Participants then took time to listen to experiences and insights from supporting scale-up of innovations within the Public Sector; Dr Rowena Wairimu of PharmAccess shared insights from supporting public sector scaling of digital health innovations in Kenya, specifically the experience of PharmAccess in supporting governments to scale up health innovations, including through their ‘MomCare’ program in Kenya and Tanzania; and Edward Owino of Results for Development (R4D) shared insights from research into an analysis of success factors contributing to a sample of health innovations that have reached scale through East African government health systems. Some of the key messages from these case examples include;
Supportive legislation is crucial to support the uptake and sustainability of innovation, as well as true collaboration between public and private actors.
An inclusive approach from frontline healthcare workers and community health volunteers to senior technical and strategic leadership is critical to ensure ownership when articulating innovation priorities and solution assessment.
Governments and ecosystem actors can leverage investment cases for health innovations that make use of data to tell compelling stories to attract investors.
The innovation space is overrun by digital innovations. There is a need to think and champion innovation more broadly especially around process innovation; this is critical but often disregarded because it is not deemed commercially attractive by investors and funders.

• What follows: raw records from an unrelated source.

(* ===== verification/SlabAttr.v ===== *)
(** * slabinfo: slab caches, their attributes and their sizes

    The data of [mem/vm/slabinfo.c], the readers of the files below
    [/sys/kernel/slab] and the two small codecs of the tool: [store_size],
    which puts a size into a 20-byte buffer, and [decode_numa_list].

    The file system is an argument ([slab_sys]): paths are relative to the slab
    directory.  A write to a file is recorded in [writes]. *)

From S2P Require Import Prelude CLib.

Definition MAX_SLABS : Z := 500.
Definition MAX_ALIASES : Z := 500.
Definition MAX_NODES : Z := 1024.

Record slabinfo := mk_slabinfo {
  s_name : string;
  s_alias : Z;
  s_refs : Z;
  s_aliases : Z;
  s_align : Z;
  s_cache_dma : Z;
  s_cpu_slabs : Z;
  s_destroy_by_rcu : Z;
  s_hwcache_align : Z;
  s_object_size : Z;
  s_objs_per_slab : Z;
  s_sanity_checks : Z;
  s_slab_size : Z;
  s_store_user : Z;
  s_trace : Z;
  s_order : Z;
  s_poison : Z;
  s_reclaim_account : Z;
  s_red_zone : Z;
  s_partial : Z;
  s_objects : Z;
  s_slabs : Z;
  s_objects_partial : Z;
  s_objects_total : Z;
  s_alloc_fastpath : Z;
  s_alloc_slowpath : Z;
  s_free_fastpath : Z;
  s_free_slowpath : Z;
  s_free_frozen : Z;
  s_free_add_partial : Z;
  s_free_remove_partial : Z;
  s_alloc_from_partial : Z;
  s_alloc_slab : Z;
  s_free_slab : Z;
  s_alloc_refill : Z;
  s_cpuslab_flush : Z;
  s_deactivate_full : Z;
  s_deactivate_empty : Z;
  s_deactivate_to_head : Z;
  s_deactivate_to_tail : Z;
  s_deactivate_remote_frees : Z;
  s_order_fallback : Z;
  s_cmpxchg_double_cpu_fail : Z;
  s_cmpxchg_double_fail : Z;
  s_alloc_node_mismatch : Z;
  s_deactivate_bypass : Z;
  s_cpu_partial_alloc : Z;
  s_cpu_partial_free : Z;
  s_numa : list Z;
  s_numa_partial : list Z
}.

#[export] Instance slabinfo_eta : Eta slabinfo := fun s =>
  mk_slabinfo (s_name s) (s_alias s) (s_refs s) (s_aliases s) (s_align s)
    (s_cache_dma s) (s_cpu_slabs s) (s_destroy_by_rcu s) (s_hwcache_align s)
    (s_object_size s) (s_objs_per_slab s) (s_sanity_checks s) (s_slab_size s)
    (s_store_user s) (s_trace s) (s_order s) (s_poison s) (s_reclaim_account s)
    (s_red_zone s) (s_partial s) (s_objects s) (s_slabs s) (s_objects_partial s)
    (s_objects_total s) (s_alloc_fastpath s) (s_alloc_slowpath s)
    (s_free_fastpath s) (s_free_slowpath s) (s_free_frozen s)
    (s_free_add_partial s) (s_free_remove_partial s) (s_alloc_from_partial s)
    (s_alloc_slab s) (s_free_slab s) (s_alloc_refill s) (s_cpuslab_flush s)
    (s_deactivate_full s) (s_deactivate_empty s) (s_deactivate_to_head s)
    (s_deactivate_to_tail s) (s_deactivate_remote_frees s) (s_order_fallback s)
    (s_cmpxchg_double_cpu_fail s) (s_cmpxchg_double_fail s)
    (s_alloc_node_mismatch s) (s_deactivate_bypass s) (s_cpu_partial_alloc s)
    (s_cpu_partial_free s) (s_numa s) (s_numa_partial s).

(** A symbolic link of the slab directory; [a_slab] is a pointer into
    [slabinfo[]], by index. *)
Record aliasinfo := mk_aliasinfo {
  a_name : string;
  a_ref : string;
  a_slab : option Z
}.
#[export] Instance aliasinfo_eta : Eta aliasinfo := fun a =>
  mk_aliasinfo (a_name a) (a_ref a) (a_slab a).

(** The options, global [int]s used as truth values except [output_lines]. *)
Record slab_opts := mk_slab_opts {
  show_empty : bool;
  show_report : bool;
  show_alias : bool;
  show_slab : bool;
  skip_zero : bool;
  show_numa : bool;
  show_track : bool;
  show_first_alias : bool;
  validate : bool;
  shrink : bool;
  show_inverted : bool;
  show_single_ref : bool;
  show_totals : bool;
  sort_size : bool;
  sort_active : bool;
  set_debug : bool;
  show_ops : bool;
  sort_partial : bool;
  show_activity : bool;
  output_lines : Z;
  sort_loss : bool;
  extended_totals : bool;
  show_bytes : bool;
  unreclaim_only : bool;
  sanity : bool;
  redzone : bool;
  poison : bool;
  tracking : bool;
  tracing : bool
}.
#[export] Instance slab_opts_eta : Eta slab_opts := fun o =>
  mk_slab_opts (show_empty o) (show_report o) (show_alias o) (show_slab o)
    (skip_zero o) (show_numa o) (show_track o) (show_first_alias o) (validate o)
    (shrink o) (show_inverted o) (show_single_ref o) (show_totals o)
    (sort_size o) (sort_active o) (set_debug o) (show_ops o) (sort_partial o)
    (show_activity o) (output_lines o) (sort_loss o) (extended_totals o)
    (show_bytes o) (unreclaim_only o) (sanity o) (redzone o) (poison o)
    (tracking o) (tracing o).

The second part of the day kicked off with a panel discussion on priorities and opportunities for increasing public sector demand for innovation. A wide array of challenges and opportunities emerged from a rich discussion, ushering in two break-out planning sessions to discuss priority intervention areas in Kenya and Ethiopia. These sessions fed into draft “Country Action Plans” with priority activities through which the PSS Action Lab might support greater demand for and scale-up of health innovations in Kenya and Ethiopia. The Action Plans align these activities around a shared commitment to enable a targeted and efficient collaboration across the Champions, their network of government and ecosystem actors, and the Lab facilitation team at R4D.